FGF13 enhances resistance to platinum drugs by regulating hCTR1 and ATP7A via a microtubule-stabilizing effect.

Platinum-based regimens are the most widely used chemotherapy regimens, but cancer cells often develop resistance, which impedes therapy outcome for patients. Previous studies have shown that fibroblast growth factor 13 (FGF13) is associated with resistance to platinum drugs in HeLa cells. However, the mechanism and universality of this effect have not been clarified. Here, we found that FGF13 was associated with poor platinum-based chemotherapy outcomes in a variety of cancers, such as lung, endometrial, and cervical cancers, through bioinformatics analysis. We then found that FGF13 simultaneously regulates the expression and distribution of hCTR1 and ATP7A in cancer cells, causes reduced platinum influx, and promotes platinum sequestration and efflux upon cisplatin exposure.
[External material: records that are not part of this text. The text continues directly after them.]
(** X14: [signin] for a user name that names no account throws "Invalid
    credentials" and writes nothing.  For a user name that names an
    account it returns a token for that account and touches [updatedAt],
    whatever password is given and whatever [bcrypt.compare] says of it:
    the result does not depend on the password. *)
Theorem signin_outcomes (c : Collection ObjectId) (credentials : SigninData)
    (now : Z) :
  (findByUsername c (username credentials) = None ->
     signin newObjectId oidToString bcryptCompare jwtSign c credentials now
     = (Throw (js "Invalid credentials"), c))
  /\ (forall u,
      findByUsername c (username credentials) = Some u ->
      newObjectId (oidToString (_id u)) = Return (_id u) ->
      let c' := updateOne (OidValue (_id u)) (touch now) c in
      signin newObjectId oidToString bcryptCompare jwtSign c credentials now
      = (Return (findById newObjectId oidToString c' (oidToString (_id u)),
                 jwtSign {| userId := oidToString (_id u);
                            tokenUsername := UserModel.username u;
                            plan := UserModel.plan (subscription u) |}
                         (js "7d")),
         c')).
Proof.
  split.
  - intros Hnone. unfold signin. by rewrite Hnone.
  - intros u Hu Hid. unfold signin, updateLastLogin. rewrite Hu. cbn zeta.
    cbn [objectTruthy negb]. by rewrite Hid.
Qed.

End SigningIn.

Section AccountsWitnesses.

Import JS Outcome UserModel.
Local Open Scope Z_scope.

Lemma updateSubscription_effect_witness :
  exists u',
    hasAccount Sample.newObjectId
      (updateSubscription Sample.newObjectId Sample.oidText
         [Sample.account 7 5 false BASIC] Sample.userId ADVANCED 1700000060000).2
      Sample.userId u'
    /\ plan (subscription u') = ADVANCED
    /\ maxVideosPerMonth (subscription u') = 100
    /\ isActive (subscription u') = true
    /\ videosGenerated (subscription u') = 7.
Proof.
  pose proof (updateSubscription_effect Sample.newObjectId Sample.oidText
                [Sample.account 7 5 false BASIC] Sample.userId ADVANCED
                1700000060000 (Sample.account 7 5 false BASIC)
                (sample_hasAccount 7 5 false BASIC)) as H.
  destruct (updateSubscription _ _ _ _ _ _) as [r c'].
  destruct H as (u' & H1 & _ & H2 & H3 & H4 & H5 & _).
  exists u'. cbn [snd]. by repeat split.
Defined.

Lemma updateSubscription_then_gate_witness :
  canGenerateVideos Sample.newObjectId
    (updateSubscription Sample.newObjectId Sample.oidText
       [Sample.account 7 100 false ADVANCED] Sample.userId BASIC 1700000060000).2
    Sample.userId (js "basic")
  = Return limitReached.
Proof.
  apply (updateSubscription_then_gate Sample.newObjectId Sample.oidText
           [Sample.account 7 100 false ADVANCED] Sample.userId (js "basic")
           BASIC 1700000060000 (Sample.account 7 100 false ADVANCED)
           (sample_hasAccount 7 100 false ADVANCED)).
Defined.

Lemma updateSubscription_no_account_witness :
  updateSubscription Sample.newObjectId Sample.oidText
    [Sample.account 0 5 true BASIC] Sample.bobId ADVANCED 1700000060000
  = (Return None, [Sample.account 0 5 true BASIC])
  /\ updateSubscription Sample.newObjectId Sample.oidText
       [Sample.account 0 5 true BASIC] (js "bob") ADVANCED 1700000060000
     = (Throw (js "input must be a 24 character hex string"),
        [Sample.account 0 5 true BASIC]).
Proof.
  split.
  - apply (updateSubscription_no_account Sample.newObjectId Sample.oidText
             [Sample.account 0 5 true BASIC] Sample.bobId ADVANCED 1700000060000)
      with (oid := Sample.bobId); reflexivity.
  - apply (updateSubscription_no_account Sample.newObjectId Sample.oidText
             [Sample.account 0 5 true BASIC] (js "bob") ADVANCED 1700000060000).
    reflexivity.
Defined.

Lemma create_then_gate_witness :
  canGenerateVideos Sample.newObjectId
    (create Sample.oidText Sample.markHash [Sample.account 0 5 true BASIC]
       Sample.bob 1700000000000 (Inserted Sample.bobId)).2
    Sample.bobId (js "basic")
  = Return {| canGenerate := true; reason := None; videosLeft := Some 5 |}.
Proof.
  pose proof (create_then_gate Sample.newObjectId Sample.oidText Sample.markHash
                [Sample.account 0 5 true BASIC] Sample.bob 1700000000000
                Sample.bobId eq_refl eq_refl eq_refl) as H.
  destruct (create _ _ _ _ _ _) as [r c'].
  destruct H as (u & _ & _ & _ & _ & H). exact H.
Defined.

(** Signing in as alice with a password that [bcrypt.compare] refuses. *)
Lemma signin_outcomes_witness :
  exists user,
    (AuthService.signin Sample.newObjectId Sample.oidText Sample.compareNever
       Sample.tokenOf [Sample.account 0 5 true BASIC]
       {| AuthService.username := js "alice";
          AuthService.password := js "not the password" |} 1700000060000).1
    = Return (user, js "jwt.507f1f77bcf86cd799439011.7d").
Proof.
  eexists.
  destruct (signin_outcomes Sample.newObjectId Sample.oidText Sample.compareNever
              Sample.tokenOf [Sample.account 0 5 true BASIC]
              {| AuthService.username := js "alice";
                 AuthService.password := js "not the password" |}
              1700000060000) as [_ H].
  rewrite (H (Sample.account 0 5 true BASIC) eq_refl eq_refl). reflexivity.
Defined.

End AccountsWitnesses.

(** ** The plan a route requires *)

Section RequiredPlan.

Import JS UserModel AuthPlugin.
Local Open Scope Z_scope.

(** X15: [requirePlan] answers 401 to a request without a user, and lets
    a user pass exactly when the quota gate admits, for the plan of the
    user, the complexity named like the required plan; otherwise it
    answers 403. *)
Theorem requirePlan_agrees_with_tiers (requiredPlan : SubscriptionPlan) :
  requirePlan requiredPlan None
  = Sent 401 (js "Unauthorized") (js "Authentication required")
  /\ (forall u,
      (requirePlan requiredPlan (Some u) = NotSent <->
       indexOf complexityOrder (planValue requiredPlan)
       <= indexOf complexityOrder (maxComplexity (PLAN_LIMITS (plan u))))
      /\ (requirePlan requiredPlan (Some u) = NotSent
          \/ exists message,
               requirePlan requiredPlan (Some u)
               = Sent 403 (js "Forbidden") message)).
Proof.
  split; [done|]. intros [uid uname p]. unfold requirePlan. cbn [plan].
  destruct requiredPlan, p; cbn; (split; [split; intros H; try done|]);
    try (vm_compute in H; by destruct H);
    try (by left); right; by eauto.
Qed.

End RequiredPlan.

(** ** The promise of the renderer and the files of the executor *)

Section ExecutorFacts.

Import JS Outcome ManimService.

(** X16: the promise of [runManim] has one outcome.  The first event
    settles it and the events after the first change nothing; it is
    fulfilled exactly when the first event is the exit with code 0, and
    then with the path of the video in the output directory. *)
Theorem runManimPromise_settles_once (env : Env) (videoId : jsstring)
    (e : ChildEvent) (events : list ChildEvent) :
  runManimPromise env videoId (e :: events) = runManimPromise env videoId [e]
  /\ runManimPromise env videoId (e :: events) <> Pending
  /\ (forall p, runManimPromise env videoId (e :: events) = Fulfilled p <->
      e = CloseEvent (Some 0%Z)
      /\ p = path_join (outDir env) (videoId ++ js ".mp4")).
Proof.
  rewrite !runManimPromise_first_event.
  split; [done|]. split.
  - destruct e as [[[| |]|]| |]; done.
  - intros p. destruct e as [[[| |]|]| |]; split;
      try (by intros [[=] _]); try done.
    + by intros [= <-].
    + by intros [_ ->].
Qed.
(** Windows cut by week number, with inputs read through
    [WHERE as_of_utc <= bet_timestamp], always pass the integrity
    check. *)
Lemma walk_forward_reports (id season_start : Z) (db : list Snapshot)
    (bets : list Z) (k : Z) (n : nat) :
  exists r, run_backtest id (walk_forward season_start db bets k n) = inr r.
Proof.
  eexists. apply run_backtest_ok_iff. split; [|reflexivity].
  revert k. induction n as [|n IH]; intros k f; simpl; [tauto|].
  intros [<-|Hf]; [apply fold_at_ok | now apply (IH (k + 1))].
Qed.

(** ** Pricing *)

Import Pricing.

Local Open Scope R_scope.

Lemma exp_pow_nat (y : R) (n : nat) : exp (INR n * y) = exp y ^ n.
Proof.
  induction n as [|n IH].
  - simpl. rewrite Rmult_0_l. apply exp_0.
  - rewrite S_INR, Rmult_plus_distr_r, Rmult_1_l, exp_plus, IH.
    simpl. ring.
Qed.

(** [exp (-x)] from below: [(1 - x/n)^n]. *)
Lemma exp_neg_lower (x N : R) (n : nat) :
  INR n = N -> 0 < N -> x <= N -> (1 - x / N) ^ n <= exp (- x).
Proof.
  intros HN Hpos Hx.
  replace (- x) with (INR n * (- x / N)) by (rewrite HN; field; lra).
  rewrite exp_pow_nat. apply pow_incr. split.
  - assert (x / N <= 1); [|lra].
    apply (Rmult_le_reg_r N); [exact Hpos|].
    unfold Rdiv. rewrite Rmult_assoc, Rinv_l by lra. lra.
  - replace (1 - x / N) with (1 + - x / N) by (field; lra).
    apply exp_ineq1_le.
Qed.

(** [exp (-x)] from above: [1 / (1 + x/n)^n]. *)
Lemma exp_neg_upper (x N : R) (n : nat) :
  INR n = N -> 0 < N -> 0 <= x -> exp (- x) <= / (1 + x / N) ^ n.
Proof.
  intros HN Hpos Hx. rewrite exp_Ropp.
  assert (Hb : 0 < 1 + x / N).
  { assert (0 <= x / N); [|lra].
    unfold Rdiv. apply Rmult_le_pos; [exact Hx|].
    left. now apply Rinv_0_lt_compat. }
  apply Rinv_le_contravar; [now apply pow_lt|].
  replace x with (INR n * (x / N)) at 2 by (rewrite HN; field; lra).
  rewrite exp_pow_nat. apply pow_incr. split; [lra|apply exp_ineq1_le].
Qed.

(** A power of a ratio of integers against a ratio of integers, decided
    on the integers. *)
Lemma ratio_le_pow (a b c d : Z) (n : nat) :
  (0 < b)%Z -> (0 < d)%Z ->
  (c * b ^ Z.of_nat n <= d * a ^ Z.of_nat n)%Z ->
  IZR c / IZR d <= (IZR a / IZR b) ^ n.
Proof.
  intros Hb Hd H. unfold Rdiv at 2.
  rewrite Rpow_mult_distr, pow_inv, !pow_IZR.
  apply IZR_lt in Hd.
  assert (HB : 0 < IZR (b ^ Z.of_nat n))
    by (apply IZR_lt, Z.pow_pos_nonneg; lia).
  apply IZR_le in H. rewrite !mult_IZR in H.
  set (A := IZR (a ^ Z.of_nat n)) in *.
  set (B := IZR (b ^ Z.of_nat n)) in *.
  apply (Rmult_le_reg_r (IZR d * B)); [now apply Rmult_lt_0_compat|].
  replace (IZR c / IZR d * (IZR d * B)) with (IZR c * B)
    by (field; lra).
  replace (A * / B * (IZR d * B)) with (IZR d * A) by (field; lra).
  exact H.
Qed.

Lemma INR_512 : INR 512 = 512.
Proof. rewrite INR_IZR_INZ. reflexivity. Qed.

(** [exp (-0.73)] lies between 0.4816 and 0.4822. *)
Lemma event_probability_073 :
  0.5178 <= event_probability 0.73 <= 0.5184.
Proof.
  unfold event_probability.
  assert (L : (1 - 0.73 / 512) ^ 512 <= exp (Ropp 0.73))
    by (apply exp_neg_lower; [apply INR_512|lra|lra]).
  assert (U : exp (Ropp 0.73) <= / (1 + 0.73 / 512) ^ 512)
    by (apply exp_neg_upper; [apply INR_512|lra|lra]).
  assert (L' : IZR 4816 / IZR 10000 <= (1 - 0.73 / 512) ^ 512).
  { replace (1 - 0.73 / 512) with (IZR 51127 / IZR 51200) by lra.
    apply ratio_le_pow; [lia|lia|].
    apply Z.leb_le. vm_compute. reflexivity. }
  assert (U' : / (1 + 0.73 / 512) ^ 512 <= / (IZR 10000 / IZR 4822)).
  { apply Rinv_le_contravar; [lra|].
    replace (1 + 0.73 / 512) with (IZR 51273 / IZR 51200) by lra.
    apply ratio_le_pow; [lia|lia|].
    apply Z.leb_le. vm_compute. reflexivity. }
  replace (/ (IZR 10000 / IZR 4822)) with 0.4822 in U' by lra.
  lra.
Qed.

(** The value shown on the recommendation card: lambda 0.47 gives
    P(score) 37.5 percent ([exp (-0.47)] lies between 0.6248 and
    0.6252). *)
Lemma event_probability_047 :
  0.3748 <= event_probability 0.47 <= 0.3752.
Proof.
  unfold event_probability.
  assert (L : (1 - 0.47 / 512) ^ 512 <= exp (Ropp 0.47))
    by (apply exp_neg_lower; [apply INR_512|lra|lra]).
  assert (U : exp (Ropp 0.47) <= / (1 + 0.47 / 512) ^ 512)
    by (apply exp_neg_upper; [apply INR_512|lra|lra]).
  assert (L' : IZR 6248 / IZR 10000 <= (1 - 0.47 / 512) ^ 512).
  { replace (1 - 0.47 / 512) with (IZR 51153 / IZR 51200) by lra.
    apply ratio_le_pow; [lia|lia|].
    apply Z.leb_le. vm_compute. reflexivity. }
  assert (U' : / (1 + 0.47 / 512) ^ 512 <= / (IZR 10000 / IZR 6252)).
  { apply Rinv_le_contravar; [lra|].
    replace (1 + 0.47 / 512) with (IZR 51247 / IZR 51200) by lra.
    apply ratio_le_pow; [lia|lia|].
    apply Z.leb_le. vm_compute. reflexivity. }
  replace (/ (IZR 10000 / IZR 6252)) with 0.6252 in U' by lra.
  lra.
Qed.

Lemma event_probability_increasing (l1 l2 : R) :
  l1 < l2 -> event_probability l1 < event_probability l2.
Proof.
  intros H. unfold event_probability.
  assert (exp (- l2) < exp (- l1)) by (apply exp_increasing; lra).
  lra.
Qed.

(** The weights of every profile sum to 100 percent. *)
Lemma GET_WEIGHTS_sum (p : PositionProfile) :
  Rsum (map (GET_WEIGHTS p) metrics) = 1.
Proof. destruct p; simpl; lra. Qed.

(** C8: both variants turn their lambda into [1 - e^(-lambda)], which is
    strictly increasing in lambda; lambda 0.61 + 0.12 = 0.73 gives a
    probability within 0.0005 of 0.518. *)
Theorem event_probability_poisson_monotone
    (league_avg : Metric -> R) (CALIBRATION_CONSTANT : R) :
  (forall lambda_open_play lambda_penalty,
     goalscorer_probability lambda_open_play lambda_penalty
     = 1 - exp (- (lambda_open_play + lambda_penalty)))
  /\ (forall player_stats profile,
        assist_probability league_avg CALIBRATION_CONSTANT player_stats profile
        = 1 - exp (- calculate_assist_lambda league_avg CALIBRATION_CONSTANT
                       player_stats profile))
  /\ (forall l1 l2, l1 < l2 -> event_probability l1 < event_probability l2)
  /\ 0.61 + 0.12 = 0.73
  /\ Rabs (goalscorer_probability 0.61 0.12 - 0.518) <= 0.0005.
Proof.
  split; [reflexivity|]. split; [reflexivity|].
  split; [exact event_probability_increasing|]. split; [lra|].
  unfold goalscorer_probability.
  replace (0.61 + 0.12) with 0.73 by lra.
  pose proof event_probability_073 as [L U].
  apply Rabs_le. lra.
Qed.

Lemma event_probability_poisson_monotone_witness :
  event_probability 0.61 < event_probability 0.73.
Proof.
  apply (proj1 (proj2 (proj2
           (event_probability_poisson_monotone (fun _ => 1) 1)))).
  lra.
Defined.

(** ** Login *)

Import Auth.

Local Open Scope string_scope.

Lemma strict_eq_true_iff (a : option string) (b : string) :
  strict_eq a b = true <-> a = Some b.
Proof.
  destruct a as [s|]; simpl.
  - rewrite String.eqb_eq. split; [now intros ->|now intros [= ->]].
  - split; discriminate.
Qed.

Lemma js_or_default (v : option string) (d : string) :
  v = None \/ v = Some "" -> js_or v d = d.
Proof. now intros [->| ->]. Qed.

Lemma js_or_set (s d : string) : s <> "" -> js_or (Some s) d = s.
Proof.
  intros Hs. simpl. destruct (String.eqb s "") eqn:E; [|reflexivity].
  apply String.eqb_eq in E. contradiction.
Qed.

Lemma authorize_some_iff (env : Env) (credentials : option Credentials) :
  authorize env credentials = Some admin_user <->
  exists c, credentials = Some c
            /\ username c = Some (validUsername env)
            /\ password c = Some (validPassword env).
Proof.
  unfold authorize.
  destruct (strict_eq (opt_chain credentials username) (validUsername env)
            && strict_eq (opt_chain credentials password) (validPassword env))
    eqn:E.
  - apply andb_true_iff in E as [Eu Ep].
    apply strict_eq_true_iff in Eu, Ep.
    split; [intros _|reflexivity].
    destruct credentials as [c|]; [|discriminate]. now exists c.
  - split; [discriminate|]. intros (c & -> & Hu & Hp). simpl in E.
    rewrite Hu, Hp in E. simpl in E. rewrite !String.eqb_refl in E.
    discriminate.
Qed.
(** Frames are forwarded in the order they are received: with working
    sockets, a session that receives forwardable frames sends one message
    per frame, in that order, and then waits for the next frame with the
    dict unchanged. *)
Theorem session_forwards_in_order (loads : string -> option json) (A : string)
  (frames : list frame) : forall w,
  inbox w = frames -> (forall h, socket w h = SendOk) ->
  Forall (forwardable loads (registry w)) frames ->
  session_loop loads A w
  = (RBlock, mkWorld (registry w) []
               (outbox w ++ flat_map (forwarded loads (registry w) A) frames)
               (logs w) (socket w)).
Proof.
  induction frames as [|f frames IH]; intros w Hi Hok Hall.
  - rewrite session_loop_idle by exact Hi. destruct w; cbn in *; subst.
    rewrite app_nil_r. reflexivity.
  - inversion Hall as [|? ? Hf Hrest]; subst.
    destruct Hf as (data & fs & B & hB & -> & Hl & Ht & HB & Hreg).
    assert (Hrun : loop_iteration loads A w
                   = (ROk tt, mkWorld (registry w) frames
                        (outbox w ++ [(hB, JObj (obj_setitem fs "from" (JStr A)))])
                        (logs w) (socket w))).
    { rewrite (loop_iteration_forward loads w A B data hB fs frames Hi Hl Ht HB Hreg).
      apply send_json_ok_world. cbn. apply Hok. }
    rewrite (session_loop_continue loads A (RxText data) w
               (mkWorld (registry w) frames
                  (outbox w ++ [(hB, JObj (obj_setitem fs "from" (JStr A)))])
                  (logs w) (socket w)) ltac:(rewrite Hi; reflexivity) Hrun).
    rewrite IH; cbn [registry inbox outbox logs socket]; auto.
    cbn [flat_map forwarded]. rewrite Hl, Ht, Hreg.
    rewrite <- app_assoc. reflexivity.
Qed.

Definition loads_two_targets (s : string) : option json :=
  if String.eqb s "to_B" then Some (JObj [("target", JStr "B"); ("n", JNum 1)])
  else Some (JObj [("target", JStr "A"); ("n", JNum 2)]).

Lemma session_forwards_in_order_witness :
  Forall (forwardable loads_two_targets [Some ("A", 1); Some ("B", 2)])
         [RxText "to_B"; RxText "to_A"]
  /\ session_loop loads_two_targets "A"
       (mkWorld [Some ("A", 1); Some ("B", 2)] [RxText "to_B"; RxText "to_A"] [] []
                (fun _ => SendOk))
     = (RBlock, mkWorld [Some ("A", 1); Some ("B", 2)] []
          (flat_map (forwarded loads_two_targets [Some ("A", 1); Some ("B", 2)] "A")
                    [RxText "to_B"; RxText "to_A"]) [] (fun _ => SendOk)).
Proof.
  assert (Hall : Forall (forwardable loads_two_targets [Some ("A", 1); Some ("B", 2)])
                        [RxText "to_B"; RxText "to_A"]).
  { constructor; [|constructor; [|constructor]].
    - exists "to_B", [("target", JStr "B"); ("n", JNum 1)], "B", 2.
      repeat split; try reflexivity; discriminate.
    - exists "to_A", [("target", JStr "A"); ("n", JNum 2)], "A", 1.
      repeat split; try reflexivity; discriminate. }
  split; [exact Hall|].
  exact (session_forwards_in_order loads_two_targets "A" [RxText "to_B"; RxText "to_A"]
           (mkWorld [Some ("A", 1); Some ("B", 2)] [RxText "to_B"; RxText "to_A"] [] []
                    (fun _ => SendOk)) eq_refl (fun _ => eq_refl) Hall).
Defined.

(* ================================================================== *)
(** * The frame streamer of src/browser_python_bridge/main.py *)

(** [stream_video] serves one WebSocket: it reads one JSON request and,
    when the request is [{"action": "start"}], streams synthetic RGBA
    frames of a preset resolution until a send fails.  Timing (the
    [time.perf_counter] readings and the [asyncio.sleep] that regulates
    the frame rate) only feeds the log text and is not modelled. *)
Module Bridge.

Local Open Scope Z_scope.
Local Set Warnings "-notation-overridden".

(** Exceptions that reach the handlers of [stream_video]. *)
Inductive error :=
| ConnectionClosed
| JSONDecodeError
| AttributeError
| TypeError
| OtherError.

(** The [logging] calls, without their formatted timings. *)
Inductive logline :=
| LogClientConnected
| LogStartRequest (width height : Z)
| LogInitialized (width height : Z)
| LogTimings
| LogConnectionClosed
| LogError (e : error)
| LogClientDisconnected.

(** The connection as the handler sees it: the messages the client sent
    (once they are used up the client has closed the connection, and
    [recv] raises), the frames sent so far, the log, and which sends fail
    (indexed by the number of frames sent before). *)
Record world := mkWorld {
  incoming : list string;
  sent : list (list Z);
  logs : list logline;
  send_fails : nat -> option error
}.

(** Outcome of the handler: done, an exception, or still streaming when
    the fuel of the [while True] loop runs out. *)
Inductive res (A : Type) :=
| Ok (a : A)
| Raised (e : error)
| Streaming.
Arguments Ok {A} a.
Arguments Raised {A} e.
Arguments Streaming {A}.

Definition M (A : Type) := world -> res A * world.

Definition ret {A} (a : A) : M A := fun w => (Ok a, w).

Definition bind {A B} (m : M A) (k : A -> M B) : M B :=
  fun w =>
    match m w with
    | (Ok a, w') => k a w'
    | (Raised e, w') => (Raised e, w')
    | (Streaming, w') => (Streaming, w')
    end.

Local Notation "x <- m ;; k" := (bind m (fun x => k))
  (at level 61, m at next level, right associativity).
Local Notation "m ;;; k" := (bind m (fun _ => k))
  (at level 61, right associativity).

Definition raise {A} (e : error) : M A := fun w => (Raised e, w).

Definition streaming {A} : M A := fun w => (Streaming, w).

Definition log (l : logline) : M unit :=
  fun w => (Ok tt, mkWorld (incoming w) (sent w) (logs w ++ [l]) (send_fails w)).

(** [await websocket.recv()]. *)
Definition recv : M string :=
  fun w =>
    match incoming w with
    | [] => (Raised ConnectionClosed, w)
    | m :: rest => (Ok m, mkWorld rest (sent w) (logs w) (send_fails w))
    end.

(** [await websocket.send(frame_bytes)]. *)
Definition send (message : list Z) : M unit :=
  fun w =>
    match send_fails w (List.length (sent w)) with
    | None => (Ok tt, mkWorld (incoming w) (sent w ++ [message]) (logs w) (send_fails w))
    | Some e => (Raised e, w)
    end.

(** [try: m except e: h e]. *)
Definition try_except {A} (m : M A) (h : error -> M A) : M A :=
  fun w =>
    match m w with
    | (Raised e, w') => h e w'
    | r => r
    end.

(** [try: m finally: fin]: [fin] runs when [m] returns or raises, and
    the exception of [m] is raised again after it. *)
Definition try_finally {A} (m : M A) (fin : M unit) : M A :=
  fun w =>
    match m w with
    | (Ok a, w') => bind fin (fun _ => ret a) w'
    | (Raised e, w') => bind fin (fun _ => raise e) w'
    | (Streaming, w') => (Streaming, w')
    end.

(** [RESOLUTIONS]. *)
Definition RESOLUTIONS : list (string * (Z * Z)) :=
  [("HD (1280x720)", (1280, 720));
   ("FHD (1920x1080)", (1920, 1080));
   ("4K (3840x2160)", (3840, 2160))].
We subsequently observed that FGF13-mediated platinum resistance requires the microtubule-stabilizing effect of FGF13. Only overexpression of FGF13 with the -SMIYRQQQ- tubulin-binding domain could induce the platinum resistance effect. This phenomenon was also observed in SK-MES-1 cells, KLE cells, and 5637 cells. Our research reveals the mechanism of FGF13-induced platinum drug resistance and suggests that FGF13 can be a sensibilization target and prognostic biomarker for chemotherapy.